Wylie Dufresne (born 1970) is the chef and owner of Du's Donuts and the former chef and owner of the wd~50 and Alder restaurants in Manhattan. Dufresne is a leading American proponent of molecular gastronomy, the movement to incorporate science and new techniques in the preparation and presentation of food.

Early life
Born in 1970 in Providence, Rhode Island, Dufresne is a graduate of Friends Seminary and The French Culinary Institute (now known as The International Culinary Center) in New York. In 1992, he completed a B.A. in philosophy at Colby College in Waterville, Maine.

Career
From 1994 through 1999, he worked for Jean-Georges Vongerichten, where he was eventually named sous chef at Vongerichten's eponymous Jean Georges. In 1998 he was chef de cuisine at Vongerichten's Prime in The Bellagio, Las Vegas. In 1999, he left to become the first chef at 71 Clinton Fresh Food. In April 2003, he opened his 70-seat restaurant, wd~50 (named for the chef's initials and the street address, as well as a pun on WD-40) on Clinton Street on Manhattan's Lower East Side. In March 2013, he opened a second restaurant Alder in the East Village. wd-50 closed 30 November 2014 and Alder closed in August 2015.
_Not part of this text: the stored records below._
(** C9, as first stated, fails on a non-empty string: it is truthy and
    its length is greater than 0, yet [handleUserError] neither sends a
    response nor returns: a string has no [map] to call. *)
Lemma handleUserError_string_throws :
  has_errors no_string_is_positive (JStr "rejected") = Return true
  /\ handleUserError no_string_is_positive (JStr "rejected") initial
     = (Throw TypeError, initial).
Proof.
  split; reflexivity.
Qed.

(** ** The further properties at concrete requests *)

(** X2 at a delivery request whose create result has no record. *)
Lemma escaping_exception_is_no_query_error_witness :
  instanceof_GraphqlQueryError TypeError = false
  /\ (TypeError = TypeError
      \/ exists issued q, recordless_client issued q = Throw TypeError).
Proof.
  refine (escaping_exception_is_no_query_error no_string_is_positive Delivery
            recordless_client delivery_request TypeError _).
  reflexivity.
Defined.

(** X3 at a delivery request whose two mutations succeed. *)
Lemma success_means_both_mutations_answered_witness :
  exists createData metafieldData createResponse metafieldResponse,
    calls (snd (createCustomization no_string_is_positive Delivery
                  accepting_client delivery_request initial))
    = [createData; metafieldData]
    /\ is_MetafieldsSet createData = false
    /\ is_MetafieldsSet metafieldData = true
    /\ accepting_client [] createData = Return createResponse
    /\ accepting_client [createData] metafieldData = Return metafieldResponse.
Proof.
  refine (success_means_both_mutations_answered no_string_is_positive Delivery
            accepting_client delivery_request _).
  left. reflexivity.
Defined.

(** X4 at the metafield-set call of that run. *)
Lemma metafield_call_follows_accepted_create_witness :
  exists createData createResponse result userErrors customizationId,
    calls (snd (createCustomization no_string_is_positive Delivery
                  accepting_client delivery_request initial))
    = [createData; delivery_metafield_query]
    /\ create_data Delivery (req_body delivery_request) = Return createData
    /\ accepting_client [] createData = Return createResponse
    /\ createResult Delivery createResponse = Return result
    /\ js_get result Key.userErrors = Return userErrors
    /\ has_errors no_string_is_positive userErrors = Return false
    /\ customization_id Delivery result = Return customizationId
    /\ metafieldsSet_data Delivery (req_body delivery_request) customizationId
       = Return delivery_metafield_query.
Proof.
  refine (metafield_call_follows_accepted_create no_string_is_positive Delivery
            accepting_client delivery_request delivery_metafield_query _ _).
  - right. left. reflexivity.
  - reflexivity.
Defined.

(** X6 at a payment request whose metafield-set call throws a query
    error. *)
Lemma configure_call_throws_witness :
  createCustomization no_string_is_positive Payment
    (configure_throwing_client (GraphqlQueryError (JStr "Throttled")))
    payment_request initial
  = (Return tt,
     mkWorld [payment_create_query; payment_metafield_query]
       [error_response (JStr "Throttled")]).
Proof.
  refine (configure_call_throws no_string_is_positive Payment
            (configure_throwing_client (GraphqlQueryError (JStr "Throttled")))
            payment_request payment_create_query payment_metafield_query
            _ _ (JStr "gid://shopify/Customization/1")
            (GraphqlQueryError (JStr "Throttled")) _ _ _ _ _ _ _); reflexivity.
Defined.

(** X7 at a payment request whose create call is answered with an
    object that has no [body]. *)
Lemma unreadable_create_response_throws_witness :
  createCustomization no_string_is_positive Payment bodyless_client
    payment_request initial
  = (Throw TypeError, mkWorld [payment_create_query] []).
Proof.
  refine (unreadable_create_response_throws no_string_is_positive Payment
            bodyless_client payment_request payment_create_query (JObj [])
            TypeError _ _ _); reflexivity.
Defined.

(** X8 at the delivery request as the dispatcher receives it. *)
Lemma dispatch_runs_the_handler_witness :
  post_api_graphql no_string_is_positive accepting_client
    named_delivery_request initial
  = createCustomization no_string_is_positive Delivery accepting_client
      named_delivery_request initial.
Proof.
  refine (dispatch_runs_the_handler no_string_is_positive Delivery
            accepting_client named_delivery_request initial _).
  reflexivity.
Defined.

(** X9 at an entry without a message followed by the entry
    ["B required"]. *)
Lemma entries_without_message_join_as_empty_witness :
  handleUserError no_string_is_positive
    (JArr [JObj []; user_error "B required"]) initial
  = (Return true, mkWorld [] [error_response (JStr " B required")]).
Proof.
  refine (entries_without_message_join_as_empty no_string_is_positive
            [None; Some "B required"] initial _).
  discriminate.
Defined.

(** X10 at a delivery request whose metafield-set call is answered with
    a [null] result. *)
Lemma absent_metafield_result_answers_200_witness :
  createCustomization no_string_is_positive Delivery null_result_client
    delivery_request initial
  = (Return tt,
     mkWorld [delivery_create_query; delivery_metafield_query]
       [mkResponse 200 None]).
Proof.
  refine (absent_metafield_result_answers_200 no_string_is_positive Delivery
            null_result_client delivery_request delivery_create_query
            delivery_metafield_query _ _ (JStr "gid://shopify/Customization/1")
            _ JNull _ _ _ _ _ _ _ _ _); try reflexivity.
  left. reflexivity.
Defined.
Dufresne was a James Beard Foundation nominee for Rising Star Chef of the Year in 2000 and chosen the same year by New York Magazine for their New York Awards. Food & Wine magazine named him one of 2001 America's Ten Best Chefs award and, in 2006, New York Magazine's Adam Platt placed wd-50 fourth in his list of New York's 101 best restaurants. He was awarded a star in Michelin's New York City Guide, 2006, 2007, and 2008, the first Red Guide for North America, and was nominated for Best Chef New York by the James Beard Foundation. His signature preparations include Pickled Beef Tongue with Fried Mayonnaise and Carrot-Coconut Sunnyside-Up. 

In 2006, Dufresne lost to Mario Batali on Iron Chef America. In 2007, he began making appearances as a judge on Bravo's Top Chef, which includes season 2, season 4, season 5, season 7 and season 12. He was invited to participate in Top Chef Masters in 2009, where he placed third out of four in the preliminary rounds. Dufresne also appeared in the final of the United Kingdom version of Masterchef, teaching the eventual winner. He appeared as himself in the 5th Episode of HBO's Treme alongside Tom Colicchio, Eric Ripert and David Chang.  He is mentioned in the opening episode of HBO's Silicon Valley (TV series) for creating Liquid Shrimp. When asked how it tastes, Guilfoyle responds, "Like how I would imagine cum tastes"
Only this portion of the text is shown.